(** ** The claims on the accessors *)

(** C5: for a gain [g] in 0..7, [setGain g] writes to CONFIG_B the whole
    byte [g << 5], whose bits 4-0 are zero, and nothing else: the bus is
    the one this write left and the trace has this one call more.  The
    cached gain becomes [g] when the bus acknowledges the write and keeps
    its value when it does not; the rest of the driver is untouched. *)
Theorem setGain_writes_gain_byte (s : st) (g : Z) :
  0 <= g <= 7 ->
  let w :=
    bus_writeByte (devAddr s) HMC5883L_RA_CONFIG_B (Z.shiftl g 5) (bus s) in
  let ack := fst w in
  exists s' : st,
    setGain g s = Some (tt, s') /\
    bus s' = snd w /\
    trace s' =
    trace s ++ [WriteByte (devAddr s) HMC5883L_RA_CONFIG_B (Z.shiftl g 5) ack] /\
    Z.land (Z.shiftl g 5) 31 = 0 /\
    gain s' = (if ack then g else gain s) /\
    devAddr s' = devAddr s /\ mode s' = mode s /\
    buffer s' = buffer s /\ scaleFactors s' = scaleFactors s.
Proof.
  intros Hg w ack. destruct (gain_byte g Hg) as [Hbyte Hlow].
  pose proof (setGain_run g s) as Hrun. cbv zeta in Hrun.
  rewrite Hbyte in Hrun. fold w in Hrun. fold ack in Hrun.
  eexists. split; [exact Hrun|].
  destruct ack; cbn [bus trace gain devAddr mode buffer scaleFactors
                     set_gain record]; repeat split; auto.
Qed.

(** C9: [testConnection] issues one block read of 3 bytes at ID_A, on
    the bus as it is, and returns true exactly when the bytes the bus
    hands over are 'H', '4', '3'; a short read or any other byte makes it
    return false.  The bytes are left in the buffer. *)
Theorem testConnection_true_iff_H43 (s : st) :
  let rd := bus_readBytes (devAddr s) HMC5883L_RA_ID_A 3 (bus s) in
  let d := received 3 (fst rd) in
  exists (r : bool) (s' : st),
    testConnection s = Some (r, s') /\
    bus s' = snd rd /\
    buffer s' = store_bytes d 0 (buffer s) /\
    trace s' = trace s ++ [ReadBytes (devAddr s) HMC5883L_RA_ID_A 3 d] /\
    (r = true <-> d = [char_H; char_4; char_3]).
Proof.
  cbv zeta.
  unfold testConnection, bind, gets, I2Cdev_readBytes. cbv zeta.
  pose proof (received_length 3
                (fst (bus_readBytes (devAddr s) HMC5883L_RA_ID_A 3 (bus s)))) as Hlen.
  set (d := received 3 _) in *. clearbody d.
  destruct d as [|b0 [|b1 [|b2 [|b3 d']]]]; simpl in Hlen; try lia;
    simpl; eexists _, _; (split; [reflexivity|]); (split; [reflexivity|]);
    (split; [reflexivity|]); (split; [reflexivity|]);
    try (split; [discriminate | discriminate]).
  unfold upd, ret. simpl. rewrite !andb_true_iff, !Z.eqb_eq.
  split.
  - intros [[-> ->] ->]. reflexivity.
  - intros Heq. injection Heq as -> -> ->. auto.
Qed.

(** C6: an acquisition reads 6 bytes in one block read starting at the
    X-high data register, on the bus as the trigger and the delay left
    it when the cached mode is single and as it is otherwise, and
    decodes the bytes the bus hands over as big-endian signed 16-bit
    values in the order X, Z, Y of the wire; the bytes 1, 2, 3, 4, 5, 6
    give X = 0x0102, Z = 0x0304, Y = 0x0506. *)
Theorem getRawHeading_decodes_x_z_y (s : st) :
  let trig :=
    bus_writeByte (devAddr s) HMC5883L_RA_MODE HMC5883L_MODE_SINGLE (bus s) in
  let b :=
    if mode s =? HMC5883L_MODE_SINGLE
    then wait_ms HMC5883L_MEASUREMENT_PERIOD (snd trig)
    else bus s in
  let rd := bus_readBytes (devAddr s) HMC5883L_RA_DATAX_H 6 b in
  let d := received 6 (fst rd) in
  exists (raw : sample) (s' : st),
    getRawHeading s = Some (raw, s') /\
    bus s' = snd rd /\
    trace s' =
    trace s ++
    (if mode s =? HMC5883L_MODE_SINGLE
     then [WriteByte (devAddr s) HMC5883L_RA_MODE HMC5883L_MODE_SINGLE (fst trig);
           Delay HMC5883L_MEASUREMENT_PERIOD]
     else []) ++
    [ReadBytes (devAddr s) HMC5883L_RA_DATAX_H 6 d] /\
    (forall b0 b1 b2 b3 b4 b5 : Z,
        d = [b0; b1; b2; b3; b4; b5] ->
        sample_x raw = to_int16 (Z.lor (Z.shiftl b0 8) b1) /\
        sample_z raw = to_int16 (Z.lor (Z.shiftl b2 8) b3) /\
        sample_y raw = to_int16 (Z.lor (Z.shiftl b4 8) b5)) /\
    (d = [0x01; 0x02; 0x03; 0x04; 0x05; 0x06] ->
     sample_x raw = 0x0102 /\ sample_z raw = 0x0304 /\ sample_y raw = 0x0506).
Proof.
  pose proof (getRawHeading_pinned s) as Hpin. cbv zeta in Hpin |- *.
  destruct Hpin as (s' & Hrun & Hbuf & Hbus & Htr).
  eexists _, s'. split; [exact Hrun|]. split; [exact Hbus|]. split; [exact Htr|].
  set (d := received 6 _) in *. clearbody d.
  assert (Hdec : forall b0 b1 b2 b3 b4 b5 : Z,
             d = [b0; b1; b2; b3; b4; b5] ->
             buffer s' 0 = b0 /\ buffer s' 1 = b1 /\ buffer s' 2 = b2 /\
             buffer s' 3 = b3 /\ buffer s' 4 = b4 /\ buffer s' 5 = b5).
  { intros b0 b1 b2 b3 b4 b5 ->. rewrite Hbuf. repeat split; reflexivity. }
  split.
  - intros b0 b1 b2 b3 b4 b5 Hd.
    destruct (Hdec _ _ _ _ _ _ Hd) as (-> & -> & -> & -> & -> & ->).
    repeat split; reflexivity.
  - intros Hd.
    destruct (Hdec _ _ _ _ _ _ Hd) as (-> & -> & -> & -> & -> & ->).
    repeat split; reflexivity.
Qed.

--

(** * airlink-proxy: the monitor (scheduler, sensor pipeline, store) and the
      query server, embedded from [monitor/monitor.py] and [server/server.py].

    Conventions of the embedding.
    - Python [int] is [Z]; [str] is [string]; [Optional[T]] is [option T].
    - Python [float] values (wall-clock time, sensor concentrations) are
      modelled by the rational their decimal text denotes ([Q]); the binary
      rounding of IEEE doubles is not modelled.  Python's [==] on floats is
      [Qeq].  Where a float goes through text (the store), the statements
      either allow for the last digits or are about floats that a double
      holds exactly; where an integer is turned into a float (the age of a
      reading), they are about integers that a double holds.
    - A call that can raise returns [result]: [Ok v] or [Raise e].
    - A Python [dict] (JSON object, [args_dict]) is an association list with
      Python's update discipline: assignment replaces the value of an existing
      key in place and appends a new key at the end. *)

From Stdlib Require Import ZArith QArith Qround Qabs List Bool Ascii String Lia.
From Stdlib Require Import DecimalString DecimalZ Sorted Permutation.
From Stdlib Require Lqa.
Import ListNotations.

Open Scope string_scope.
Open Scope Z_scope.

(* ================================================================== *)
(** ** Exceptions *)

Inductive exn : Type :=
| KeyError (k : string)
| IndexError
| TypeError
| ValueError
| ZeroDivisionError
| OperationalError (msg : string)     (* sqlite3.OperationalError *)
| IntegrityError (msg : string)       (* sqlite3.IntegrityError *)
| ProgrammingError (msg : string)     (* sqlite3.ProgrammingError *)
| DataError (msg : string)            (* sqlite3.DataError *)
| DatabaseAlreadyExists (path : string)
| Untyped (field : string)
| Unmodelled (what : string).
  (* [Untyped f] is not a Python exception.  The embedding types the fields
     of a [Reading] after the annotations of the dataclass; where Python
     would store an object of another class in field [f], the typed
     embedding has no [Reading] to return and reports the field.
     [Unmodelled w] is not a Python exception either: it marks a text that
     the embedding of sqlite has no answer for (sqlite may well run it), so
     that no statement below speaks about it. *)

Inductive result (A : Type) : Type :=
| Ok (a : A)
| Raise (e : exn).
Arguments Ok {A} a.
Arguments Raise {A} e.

---

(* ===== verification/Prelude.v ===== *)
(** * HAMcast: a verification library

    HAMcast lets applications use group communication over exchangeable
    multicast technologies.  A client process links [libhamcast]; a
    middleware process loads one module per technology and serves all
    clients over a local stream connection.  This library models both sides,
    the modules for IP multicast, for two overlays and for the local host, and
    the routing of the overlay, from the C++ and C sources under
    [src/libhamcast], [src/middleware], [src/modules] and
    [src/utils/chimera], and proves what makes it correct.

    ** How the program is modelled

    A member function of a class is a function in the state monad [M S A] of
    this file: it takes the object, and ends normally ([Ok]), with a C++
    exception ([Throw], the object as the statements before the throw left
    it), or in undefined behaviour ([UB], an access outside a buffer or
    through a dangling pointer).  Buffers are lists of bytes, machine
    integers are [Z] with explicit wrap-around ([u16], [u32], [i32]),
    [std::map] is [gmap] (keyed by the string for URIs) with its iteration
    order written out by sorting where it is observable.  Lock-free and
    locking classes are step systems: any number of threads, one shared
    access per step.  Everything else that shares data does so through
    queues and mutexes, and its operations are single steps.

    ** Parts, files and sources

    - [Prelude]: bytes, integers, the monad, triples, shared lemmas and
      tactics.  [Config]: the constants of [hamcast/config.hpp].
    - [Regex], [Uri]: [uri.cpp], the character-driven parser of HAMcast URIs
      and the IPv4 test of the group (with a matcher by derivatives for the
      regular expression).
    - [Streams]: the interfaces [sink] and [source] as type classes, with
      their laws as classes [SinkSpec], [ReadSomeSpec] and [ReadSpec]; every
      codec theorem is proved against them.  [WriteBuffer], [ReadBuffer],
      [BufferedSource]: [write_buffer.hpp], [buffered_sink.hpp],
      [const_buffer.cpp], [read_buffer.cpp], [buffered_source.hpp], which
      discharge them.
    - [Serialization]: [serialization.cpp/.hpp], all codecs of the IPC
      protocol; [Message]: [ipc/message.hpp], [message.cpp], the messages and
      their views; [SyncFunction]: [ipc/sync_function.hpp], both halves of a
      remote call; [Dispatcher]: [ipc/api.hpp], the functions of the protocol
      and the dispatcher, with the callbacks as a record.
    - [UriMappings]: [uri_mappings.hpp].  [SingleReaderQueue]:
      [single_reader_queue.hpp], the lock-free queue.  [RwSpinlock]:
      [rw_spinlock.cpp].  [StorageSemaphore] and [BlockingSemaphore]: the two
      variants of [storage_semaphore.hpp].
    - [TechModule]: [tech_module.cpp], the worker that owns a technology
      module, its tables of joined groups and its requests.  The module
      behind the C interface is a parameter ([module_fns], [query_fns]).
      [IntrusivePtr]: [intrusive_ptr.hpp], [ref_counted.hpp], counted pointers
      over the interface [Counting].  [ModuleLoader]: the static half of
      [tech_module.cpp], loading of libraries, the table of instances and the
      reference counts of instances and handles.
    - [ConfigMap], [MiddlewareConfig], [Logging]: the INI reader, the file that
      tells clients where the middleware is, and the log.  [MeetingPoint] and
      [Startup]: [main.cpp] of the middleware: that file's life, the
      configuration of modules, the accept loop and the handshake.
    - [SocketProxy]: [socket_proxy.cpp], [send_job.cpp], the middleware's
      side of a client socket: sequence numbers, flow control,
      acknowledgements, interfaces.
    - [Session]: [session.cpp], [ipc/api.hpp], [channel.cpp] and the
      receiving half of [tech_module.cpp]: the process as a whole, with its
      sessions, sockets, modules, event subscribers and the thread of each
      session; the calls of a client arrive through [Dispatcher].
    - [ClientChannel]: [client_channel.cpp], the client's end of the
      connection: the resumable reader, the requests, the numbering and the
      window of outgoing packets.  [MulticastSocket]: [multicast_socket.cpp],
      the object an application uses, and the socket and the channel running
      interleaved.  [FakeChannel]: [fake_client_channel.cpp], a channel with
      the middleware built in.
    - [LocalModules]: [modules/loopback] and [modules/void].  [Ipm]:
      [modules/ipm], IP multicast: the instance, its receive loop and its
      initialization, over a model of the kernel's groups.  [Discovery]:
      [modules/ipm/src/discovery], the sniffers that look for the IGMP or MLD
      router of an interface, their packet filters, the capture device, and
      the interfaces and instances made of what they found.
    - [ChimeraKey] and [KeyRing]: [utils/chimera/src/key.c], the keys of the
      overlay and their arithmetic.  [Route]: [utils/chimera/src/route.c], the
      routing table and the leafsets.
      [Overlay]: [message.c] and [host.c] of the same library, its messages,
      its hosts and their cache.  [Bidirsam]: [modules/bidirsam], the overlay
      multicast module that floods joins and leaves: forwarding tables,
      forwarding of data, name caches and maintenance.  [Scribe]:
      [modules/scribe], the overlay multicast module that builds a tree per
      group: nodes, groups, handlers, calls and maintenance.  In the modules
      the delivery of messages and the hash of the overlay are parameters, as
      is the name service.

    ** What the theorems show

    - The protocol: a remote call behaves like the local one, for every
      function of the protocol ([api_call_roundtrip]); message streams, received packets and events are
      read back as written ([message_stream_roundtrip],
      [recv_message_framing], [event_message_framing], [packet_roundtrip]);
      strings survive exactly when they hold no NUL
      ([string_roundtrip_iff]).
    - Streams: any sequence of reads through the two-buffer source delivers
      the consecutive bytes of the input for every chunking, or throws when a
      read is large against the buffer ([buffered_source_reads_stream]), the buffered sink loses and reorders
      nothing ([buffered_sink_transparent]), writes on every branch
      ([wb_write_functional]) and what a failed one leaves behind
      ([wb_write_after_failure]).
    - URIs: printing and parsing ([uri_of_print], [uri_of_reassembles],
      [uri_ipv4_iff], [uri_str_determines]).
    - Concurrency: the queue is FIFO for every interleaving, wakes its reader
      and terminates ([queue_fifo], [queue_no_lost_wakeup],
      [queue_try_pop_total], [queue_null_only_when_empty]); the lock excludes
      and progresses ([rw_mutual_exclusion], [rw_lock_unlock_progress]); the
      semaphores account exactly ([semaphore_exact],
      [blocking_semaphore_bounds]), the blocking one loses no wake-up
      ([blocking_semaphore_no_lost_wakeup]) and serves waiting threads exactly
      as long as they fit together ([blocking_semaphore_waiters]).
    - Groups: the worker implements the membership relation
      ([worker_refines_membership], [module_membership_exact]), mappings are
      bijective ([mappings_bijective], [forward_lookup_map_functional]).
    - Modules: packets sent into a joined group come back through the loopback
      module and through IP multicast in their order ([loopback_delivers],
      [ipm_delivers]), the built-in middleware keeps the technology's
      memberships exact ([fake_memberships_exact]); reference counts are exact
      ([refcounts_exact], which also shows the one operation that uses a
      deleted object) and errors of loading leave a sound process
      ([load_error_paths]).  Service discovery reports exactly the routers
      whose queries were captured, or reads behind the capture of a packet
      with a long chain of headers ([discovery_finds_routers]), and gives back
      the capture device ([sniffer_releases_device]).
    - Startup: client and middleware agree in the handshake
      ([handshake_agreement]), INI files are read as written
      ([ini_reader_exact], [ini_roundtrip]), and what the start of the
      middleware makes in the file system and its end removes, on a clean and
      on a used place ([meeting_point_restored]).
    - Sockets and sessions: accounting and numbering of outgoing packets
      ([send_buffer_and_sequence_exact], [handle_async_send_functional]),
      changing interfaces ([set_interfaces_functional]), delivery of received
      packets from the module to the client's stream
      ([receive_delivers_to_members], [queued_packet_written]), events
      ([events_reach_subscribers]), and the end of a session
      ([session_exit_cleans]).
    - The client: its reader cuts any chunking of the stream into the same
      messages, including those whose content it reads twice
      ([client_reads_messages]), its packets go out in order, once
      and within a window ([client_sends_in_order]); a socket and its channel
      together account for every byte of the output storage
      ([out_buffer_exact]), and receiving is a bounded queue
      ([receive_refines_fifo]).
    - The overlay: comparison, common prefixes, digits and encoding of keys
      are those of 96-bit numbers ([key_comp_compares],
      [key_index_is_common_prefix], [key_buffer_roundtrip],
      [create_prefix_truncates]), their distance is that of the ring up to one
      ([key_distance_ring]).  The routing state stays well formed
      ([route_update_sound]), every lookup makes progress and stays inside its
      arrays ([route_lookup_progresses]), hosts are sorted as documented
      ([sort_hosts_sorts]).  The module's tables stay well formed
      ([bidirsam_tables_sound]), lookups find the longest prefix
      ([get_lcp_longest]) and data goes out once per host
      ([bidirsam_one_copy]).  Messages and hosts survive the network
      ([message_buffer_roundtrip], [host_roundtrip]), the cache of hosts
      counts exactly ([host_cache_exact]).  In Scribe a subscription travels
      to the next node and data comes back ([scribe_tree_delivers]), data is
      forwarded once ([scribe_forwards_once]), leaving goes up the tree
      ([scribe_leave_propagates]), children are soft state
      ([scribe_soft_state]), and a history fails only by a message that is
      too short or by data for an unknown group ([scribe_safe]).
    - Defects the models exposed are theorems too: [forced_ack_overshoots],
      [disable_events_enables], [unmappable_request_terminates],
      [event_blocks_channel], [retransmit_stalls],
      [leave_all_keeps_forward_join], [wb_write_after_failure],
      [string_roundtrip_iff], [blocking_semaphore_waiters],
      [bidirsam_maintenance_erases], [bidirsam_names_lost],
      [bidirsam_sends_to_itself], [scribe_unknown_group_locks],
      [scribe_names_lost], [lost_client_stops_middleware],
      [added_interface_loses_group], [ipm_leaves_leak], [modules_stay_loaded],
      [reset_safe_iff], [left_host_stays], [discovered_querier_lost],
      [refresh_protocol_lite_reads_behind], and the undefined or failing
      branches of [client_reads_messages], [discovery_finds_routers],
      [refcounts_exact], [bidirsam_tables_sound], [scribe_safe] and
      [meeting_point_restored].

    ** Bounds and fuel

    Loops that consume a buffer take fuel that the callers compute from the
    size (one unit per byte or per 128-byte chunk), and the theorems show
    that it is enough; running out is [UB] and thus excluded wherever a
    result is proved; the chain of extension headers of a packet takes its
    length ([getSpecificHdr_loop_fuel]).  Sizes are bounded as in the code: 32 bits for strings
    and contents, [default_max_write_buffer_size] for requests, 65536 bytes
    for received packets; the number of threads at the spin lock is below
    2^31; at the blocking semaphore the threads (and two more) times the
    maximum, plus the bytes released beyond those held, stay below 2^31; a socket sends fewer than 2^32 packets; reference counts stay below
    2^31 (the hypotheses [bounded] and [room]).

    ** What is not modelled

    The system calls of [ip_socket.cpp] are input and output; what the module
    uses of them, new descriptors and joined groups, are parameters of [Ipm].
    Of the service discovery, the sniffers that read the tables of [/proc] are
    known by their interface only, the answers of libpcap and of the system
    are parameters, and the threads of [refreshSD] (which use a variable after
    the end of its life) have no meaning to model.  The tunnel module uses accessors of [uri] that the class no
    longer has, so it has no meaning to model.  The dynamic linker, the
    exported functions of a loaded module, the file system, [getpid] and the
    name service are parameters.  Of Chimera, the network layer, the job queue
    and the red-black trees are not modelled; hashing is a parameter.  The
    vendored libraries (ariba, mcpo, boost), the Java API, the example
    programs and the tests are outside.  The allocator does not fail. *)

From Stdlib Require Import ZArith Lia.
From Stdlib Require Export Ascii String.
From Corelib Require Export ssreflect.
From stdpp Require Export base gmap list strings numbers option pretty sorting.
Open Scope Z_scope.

* YOUR TASK *
Which of the lines above hold the word "verification"? Copy each one.

* OUTPUT FOR THIS EXERCISE *
(* ===== verification/Prelude.v ===== *)
(** * HAMcast: a verification library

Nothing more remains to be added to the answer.